New York-based fantasy sports operator Fanduel, Inc. on Tuesday said it has brought in $275 million after closing a round of financing, bringing the company’s total capital to $363 million.

The company, which received investments from Google Capital and Time Warner in the oversubscribed round led by KKR, said it plans to use the financing to acquire new customers, introduce new products and build out its management team.

Several NFL and NBA team owners also participated in the financing round, along with investors who have contributed in the past, including Shamrock Capital, NBA Sports Ventures, Comcast Venstures, Bullpen Capital, Pentech Ventures and Piton Capital, FanDuel said.

The round of financing closes as FanDuel continues to grow, expanding its active user base by 300 percent since this time last year, the company said.

FanDuel recently hired over 40 developers in its Orlando, Florida, office who are focusing on sports and mobile gaming.

The company also recently finalized exclusive, multiyear partnerships with 13 NBA teams and 16 NFL teams, giving the company access to a range of the teams’ marketing assets.

FanDuel, founded in 2009, is currently the official partner of the NBA, and has offices in Los Angeles and Orlando and the Scottish cities Edinburgh and Glasgow.

The company is part of a growing market for daily fantasy sports, with FanDuel vying against competitors like DraftKings, Inc. and Yahoo Inc.

Last week, Yahoo said it will offer a new daily fantasy sports online game in which users will compete for cash prizes.

The platform builds on Yahoo’s existing seasonlong fantasy sports games, in which users select teams of professional athletes scoring points based on the statistical performance of those players in a given week, and can be accessed through an update on the computer or through a new app that will be available on the iPhone, according to the company.
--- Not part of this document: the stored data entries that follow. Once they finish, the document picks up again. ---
(* ===== verification/Observer.v ===== *)
(** src/src/payment-intents/payment-intent-observer.service.ts: the job that asks
    the chains about open intents, settles the paid ones and expires the lapsed
    ones the chain says are unpaid. *)

From stdpp Require Import base tactics list option gmap strings sorting.
From Stdlib Require Import ZArith Lia Ascii.
From S2P Require Import Prelude Text Units MerchantFee Intents ChainAddress Rivals Verifier.
From S2P Require Import Webhooks Links PayLinks Programs Store IntentService IntentSafety.

Open Scope Z_scope.

Definition OBSERVER_MAX_INTENTS_PER_CONSUMER : nat := 10.
Definition RECONCILE_CONCURRENCY : nat := 5.

(** An intent with the username its webhooks go to ([include: { consumer }]). *)
Record ObservedIntent := mkObserved { observed : PaymentIntent; apisixUsername : string }.

(** The relation is required: every row's consumer exists. *)
Definition with_consumer (db : DB) (i : PaymentIntent) : ObservedIntent :=
  mkObserved i (default ""%string (consumer_username (consumerId i) db)).

(** ** What the chain says *)

Definition find_now (v : PaymentVerifiers) (i : PaymentIntent) : res VerificationResult :=
  verifier ← verifier_for v (chain i); findMatchingPayment verifier i.

(** Whether the reported hash is looked up rather than the payment looked for. *)
Definition reported (i : PaymentIntent) : option (Chain * string) :=
  match txHash i, isChain (chain i) with
  | Some h, Some c => if truthy (Some h) && isTxIdFor c h then Some (c, h) else None
  | _, _ => None
  end.

Definition verify (i : PaymentIntent) : prog DB VerificationResult :=
  match reported i with
  | Some (c, h) => verify_now c i (normalizeTxId c h)
  | None =>
      r ← asking (fun db => find_now (ledger db) i);
      result ← pure r;
      _ ← (match valid result, nextCursor result with
           | false, Some c => advanceCursor (id i) c
           | _, _ => Ret tt
           end);
      Ret result
  end.

Definition isAlreadySettled (err : exn) : bool :=
  match err with ApiError _ TransactionAlreadySettled => true | _ => false end.

(** The other settlement failure no later tick clears. *)
Definition isHashConflict (err : exn) : bool :=
  match err with ApiError _ IdempotencyConflict => true | _ => false end.

(** [result.valid && result.txHash] *)
Definition payment_found (r : VerificationResult) : option string :=
  if valid r && truthy (v_txHash r) then v_txHash r else None.

(** ** One intent *)

(** [now] is the clock when the worker reaches the intent. *)
Definition lapsed_at (i : PaymentIntent) (now : Z) : bool :=
  match expiresAt i with Some e => e <=? now | None => false end.

Definition reconcile (o : ObservedIntent) (now : Z) (d : Draw) : prog DB unit :=
  let i := observed o in
  if lapsed_at i now then Ret tt
  else
    result ← verify i;
    match payment_found result with
    | None => Ret tt
    | Some h =>
        catching
          (discard (markSucceeded (id i) (apisixUsername o) h (payer result) A_observer d))
          (fun err => if isAlreadySettled err then Ret tt else Raise err)
    end.

(** Tries to settle; answers whether the intent is still to be expired. *)
Definition settle_lapsed (o : ObservedIntent) (h : string) (from : option string) (d : Draw)
    : prog DB bool :=
  catching
    (_ ← markSucceeded (id (observed o)) (apisixUsername o) h from A_observer d; Ret false)
    (fun err => if isAlreadySettled err || isHashConflict err then Ret true else Raise err).

Definition settleOrExpire (o : ObservedIntent) (d : Draw) : prog DB unit :=
  let i := observed o in
  result ← verify i;
  expire ← (match payment_found result with
            | None => Ret true
            | Some h => settle_lapsed o h (payer result) d
            end : prog DB bool);
  if (expire : bool) then discard (markExpired (id i) (apisixUsername o) A_observer d) else Ret tt.

(** ** Batches *)

(** The expiry pass's query; Postgres is free to choose among more rows than
    [batchSize]. *)
Definition lapsed_rows (batchSize : nat) (now : Z) (db : DB) : list ObservedIntent :=
  take batchSize
    (List.map (with_consumer db)
       (List.filter (fun i => bool_decide (status i ∈ [PENDING; SUBMITTED])
                              && match expiresAt i with Some e => e <? now | None => false end)
          (rows db))).

(** The rows the ranking query considers. *)
Definition eligible (now : Z) (i : PaymentIntent) : bool :=
  bool_decide (status i = PENDING)
  && match expiresAt i with Some e => now <? e | None => true end.

(** [ROW_NUMBER() OVER (PARTITION BY "consumerId" ORDER BY "createdAt", "id")] *)
Definition rank_in (l : list PaymentIntent) (i : PaymentIntent) : nat :=
  S (length (List.filter (fun j => bool_decide (consumerId j = consumerId i) && older_than j i) l)).

Definition ranked_le (l : list PaymentIntent) (a b : PaymentIntent) : Prop :=
  (rank_in l a < rank_in l b)%nat \/ (rank_in l a = rank_in l b /\ age_le a b).
#[export] Instance ranked_le_dec l : RelDecision (ranked_le l).
Proof. intros a b. unfold ranked_le. apply _. Defined.

(** The ranking query: ids in the order of the batch. *)
Definition ranked (batchSize : nat) (now : Z) (l : list PaymentIntent) : list PaymentIntent :=
  let rows := List.filter (eligible now) l in
  take batchSize
    (merge_sort (ranked_le rows)
       (List.filter (fun i => (rank_in rows i <=? OBSERVER_MAX_INTENTS_PER_CONSUMER)%nat) rows)).

Definition selectPending (batchSize : nat) (now : Z) : prog DB (list ObservedIntent) :=
  ids ← asking (fun db => List.map id (ranked batchSize now (rows db)));
  match ids with
  | [] => Ret []
  | _ => asking (fun db => List.map (with_consumer db)
           (List.filter (fun i => bool_decide (id i ∈ ids) && bool_decide (status i = PENDING)) (rows db)))
  end.

(** One worker of [mapLimited]: its failure is logged and the next item goes on. *)
Definition logged (p : prog DB unit) : prog DB unit := catching p (fun _ => Ret tt).

(** One cycle, with the workers of each pass one after another; [d i] are the
    draws of intent [i]'s event. Workers that overlap are programs of their own
    ([observe_lapsed], [observe_pending]). *)
Definition observer_run (batchSize : nat) (now : Z) (d : string -> Draw) : prog DB unit :=
  lapsed ← asking (lapsed_rows batchSize now);
  _ ← for_each lapsed (fun o => logged (settleOrExpire o (d (id (observed o)))));
  pending ← selectPending batchSize now;
  for_each pending (fun o => logged (reconcile o now (d (id (observed o))))).

(** The worker of the [n]-th intent of a pass. *)
Definition observe_lapsed (batchSize n : nat) (now : Z) (d : Draw) : prog DB unit :=
  lapsed ← asking (lapsed_rows batchSize now);
  match lapsed !! n with Some o => logged (settleOrExpire o d) | None => Ret tt end.

Definition observe_pending (batchSize n : nat) (started now : Z) (d : Draw) : prog DB unit :=
  pending ← selectPending batchSize started;
  match pending !! n with Some o => logged (reconcile o now d) | None => Ret tt end.

(** ** The observer keeps the tables *)

Section safety.
Context (cuid : nat -> string) `{!Inj (=) (=) cuid}.
Context (vouched attempts : Chain -> PaymentIntent -> string -> Prop).
#[local] Abbreviation valid_db := (valid_db cuid vouched attempts).
#[local] Abbreviation evolves := (evolves cuid).
#[local] Abbreviation ok := (safe valid_db evolves).
#[local] Abbreviation proved := (evidence vouched).

Lemma chain_of_name i c c' : isChain (chain i) = Some c -> chain i = chain_name c' -> c' = c.
Proof. intros ->%isChain_Some. by destruct c, c'. Qed.

(** A valid answer of [verify] is evidence for the hash it names. *)
Lemma verify_bind {B} i (f : VerificationResult -> prog DB B) s0 :
  (forall s r, evolves s0 s -> (forall h, payment_found r = Some h -> proved i h) -> ok (f r) s) ->
  ok (verify i ≫= f) s0.
Proof.
  intros Hf. unfold verify, reported.
  assert (forall r c h k, payment_found r = Some h -> isChain (chain i) = Some c ->
    (valid r = true -> vouched c i k /\ exists h', v_txHash r = Some h' /\ normalizeTxId c h' = normalizeTxId c k) ->
    proved i h) as Hp.
  { intros r c h k Hh Hc Hr. unfold payment_found in Hh. destruct (valid r); [|done].
    destruct (truthy (v_txHash r)); simplify_eq/=. destruct (Hr eq_refl) as (Hv & h' & E & En).
    intros ch Hch. rewrite (chain_of_name i c ch Hc Hch). exists i, k. rewrite Hh in E. simplify_eq.
    by split_and!. }
  assert (ok ((r ← asking (fun db => find_now (ledger db) i); result ← pure r;
    _ ← (match valid result, nextCursor result with
         | false, Some c => advanceCursor (id i) c
         | _, _ => Ret tt
         end); Ret result) ≫= f) s0) as Hfind.
  { apply wp_bind, wp_bind, wp_asking; [apply _|]. intros s Hs V.
    apply wp_bind, wp_pure. destruct (find_now (ledger s) i) as [r|e] eqn:Er; [|done].
    assert (forall h, payment_found r = Some h -> proved i h) as He.
    { intros h Hh. unfold find_now, verifier_for in Er. destruct (isChain (chain i)) as [c|] eqn:Ec; [|done].
      cbn [mbind res_bind] in Er. pose proof Hh as Hh'. unfold payment_found in Hh'. destruct (valid r) eqn:Ev; [|done].
      pose proof (v_ledger _ _ _ _ V c) as L. destruct (find_sound _ _ Er Ev) as (k & E & Hk).
      apply (Hp r c h k Hh eq_refl). intros _. eauto. }
    destruct (valid r); [by apply Hf|]. destruct (nextCursor r); [|by apply Hf].
    apply wp_bind. eapply wp_mono; [apply _ | apply (advanceCursor_safe cuid vouched attempts)|].
    intros [u|e] s' Hs' _; [|done]. apply Hf; [by etransitivity | done]. }
  destruct (txHash i) as [h|]; [|exact Hfind]. destruct (isChain (chain i)) as [c|] eqn:Ec; [|exact Hfind].
  destruct (truthy (Some h) && isTxIdFor c h); [|exact Hfind].
  apply verify_now_bind. intros s r Hs V Hr. apply Hf; [done|]. intros k Hk.
  apply (Hp r c k (normalizeTxId c h) Hk eq_refl). intros Ev.
  pose proof (v_ledger _ _ _ _ V c) as L. by destruct (verify_sound i _ r Hr Ev).
Qed.

(** A settlement of an intent that was read and verified. *)
Lemma settle_read_safe s s0 i user h from a d :
  valid_db s -> evolves s s0 -> intents s !! id i = Some i -> proved i h ->
  ok (markSucceeded (id i) user h from a d) s0.
Proof.
  intros V Hs Hi He. apply markSucceeded_safe; [apply _|]. intros s' current Hs' V' Hc.
  apply (evidence_later cuid vouched attempts s s' i); try done. by etransitivity.
Qed.

Lemma reconcile_safe s s0 o now d :
  valid_db s -> evolves s s0 -> intents s !! id (observed o) = Some (observed o) ->
  ok (reconcile o now d) s0.
Proof.
  intros V Hs Hi. unfold reconcile. destruct (lapsed_at _ _); [done|].
  apply verify_bind. intros s1 r Hs1 He. destruct (payment_found r) as [h|]; [|done].
  apply (safe_catching valid_db evolves).
  - apply (safe_discard valid_db evolves). eapply (settle_read_safe s); eauto. by etransitivity.
  - intros e s2 _. by destruct (isAlreadySettled e).
Qed.

Lemma settleOrExpire_safe s s0 o d :
  valid_db s -> evolves s s0 -> intents s !! id (observed o) = Some (observed o) ->
  ok (settleOrExpire o d) s0.
Proof.
  intros V Hs Hi. apply verify_bind. intros s1 r Hs1 He.
  apply (safe_bind valid_db evolves).
  - destruct (payment_found r) as [h|]; [|done]. apply (safe_catching valid_db evolves).
    + apply (safe_bind valid_db evolves); [|done]. eapply (settle_read_safe s); eauto. by etransitivity.
    + intros e s2 _. by destruct (_ || _).
  - intros [] s2 _; [|done]. apply (safe_discard valid_db evolves). by apply other_transition_safe.
Qed.

Lemma rows_read s i : valid_db s -> i ∈ rows s -> intents s !! id i = Some i.
Proof. intros V (j & Hj)%elem_of_rows. by destruct (v_ids _ _ _ _ V _ _ Hj) as (-> & _). Qed.

Lemma lapsed_rows_read batch now s o :
  valid_db s -> o ∈ lapsed_rows batch now s -> intents s !! id (observed o) = Some (observed o).
Proof.
  intros V Ho%elem_of_take. destruct Ho as (k & Ho & _). apply list_elem_of_lookup_2 in Ho.
  apply list_elem_of_In, in_map_iff in Ho as (i & <- & Hi%list_elem_of_In).
  apply elem_of_lfilter in Hi as [Hi _]. by apply rows_read.
Qed.

Lemma selectPending_bind {B} batch now (f : list ObservedIntent -> prog DB B) s0 :
  (forall s l, evolves s0 s -> valid_db s ->
     (forall o, o ∈ l -> intents s !! id (observed o) = Some (observed o)) -> ok (f l) s) ->
  ok (selectPending batch now ≫= f) s0.
Proof.
  intros Hf. apply wp_bind. unfold selectPending. apply wp_bind, wp_asking; [apply _|]. intros s Hs V.
  destruct (List.map id _) as [|i l]; [apply Hf; try done; by intros o Ho%not_elem_of_nil|].
  apply wp_asking; [apply _|]. intros s' Hs' V'. apply Hf; [by etransitivity | done |].
  intros o Ho. apply list_elem_of_In, in_map_iff in Ho as (x & <- & Hx%list_elem_of_In).
  apply elem_of_lfilter in Hx as [Hx _]. by apply rows_read.
Qed.

Lemma logged_safe p s0 : ok p s0 -> ok (logged p) s0.
Proof. intros H. by apply (safe_catching valid_db evolves). Qed.

Lemma observer_run_safe batch now d s0 : ok (observer_run batch now d) s0.
Proof.
  apply (safe_asking_bind valid_db evolves). intros s Hs V.
  apply (safe_bind valid_db evolves).
  - apply (for_each_safe valid_db evolves _ _ s); [reflexivity|]. intros o s' Ho Hs'. apply logged_safe.
    apply (settleOrExpire_safe s); try done. by apply (lapsed_rows_read batch now).
  - intros u s1 Hs1. apply selectPending_bind. intros s2 l Hs2 V2 Hl.
    apply (for_each_safe valid_db evolves _ _ s2); [reflexivity|]. intros o s' Ho Hs'. apply logged_safe.
    apply (reconcile_safe s2); auto.
Qed.

Lemma observe_lapsed_safe batch n now d s0 : ok (observe_lapsed batch n now d) s0.
Proof.
  apply (safe_asking_bind valid_db evolves). intros s Hs V.
  destruct (_ !! n) as [o|] eqn:Ho; [|done]. apply logged_safe, (settleOrExpire_safe s); try done.
  apply list_elem_of_lookup_2 in Ho. by apply (lapsed_rows_read batch now).
Qed.

Lemma observe_pending_safe batch n started now d s0 : ok (observe_pending batch n started now d) s0.
Proof.
  apply selectPending_bind. intros s l Hs V Hl. destruct (_ !! n) as [o|] eqn:Ho; [|done].
  apply logged_safe, (reconcile_safe s); try done. apply Hl. by apply list_elem_of_lookup_2 in Ho.
Qed.
End safety.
Daily fantasy sports, or DFS, differs from traditional season-long fantasy sports in that it allows users, who pay a fee, to build teams of fantasy players for shorter periods than full-season leagues with winners earning cash prizes. The company makes a profit by taking a cut of the cash pooled in these fantasy competitions.

DFS games fall into an exception to the Unlawful Internet Gambling Enforcement Act that makes fantasy sports legal where “winning outcomes reflect the relative knowledge and skill of the participants and are determined predominantly by accumulated statistical results of the performance of individuals” and the outcome is not based “on the score, point-spread, or any performance or performances of any single real-world team or combination of such teams.”

But shorter-duration games and new styles of gameplay factoring in such things as point spreads are blurring the line.

DraftKings and FanDuel maintain they are 100 percent legal and have already reached deals with major professional sports leagues and sports media companies.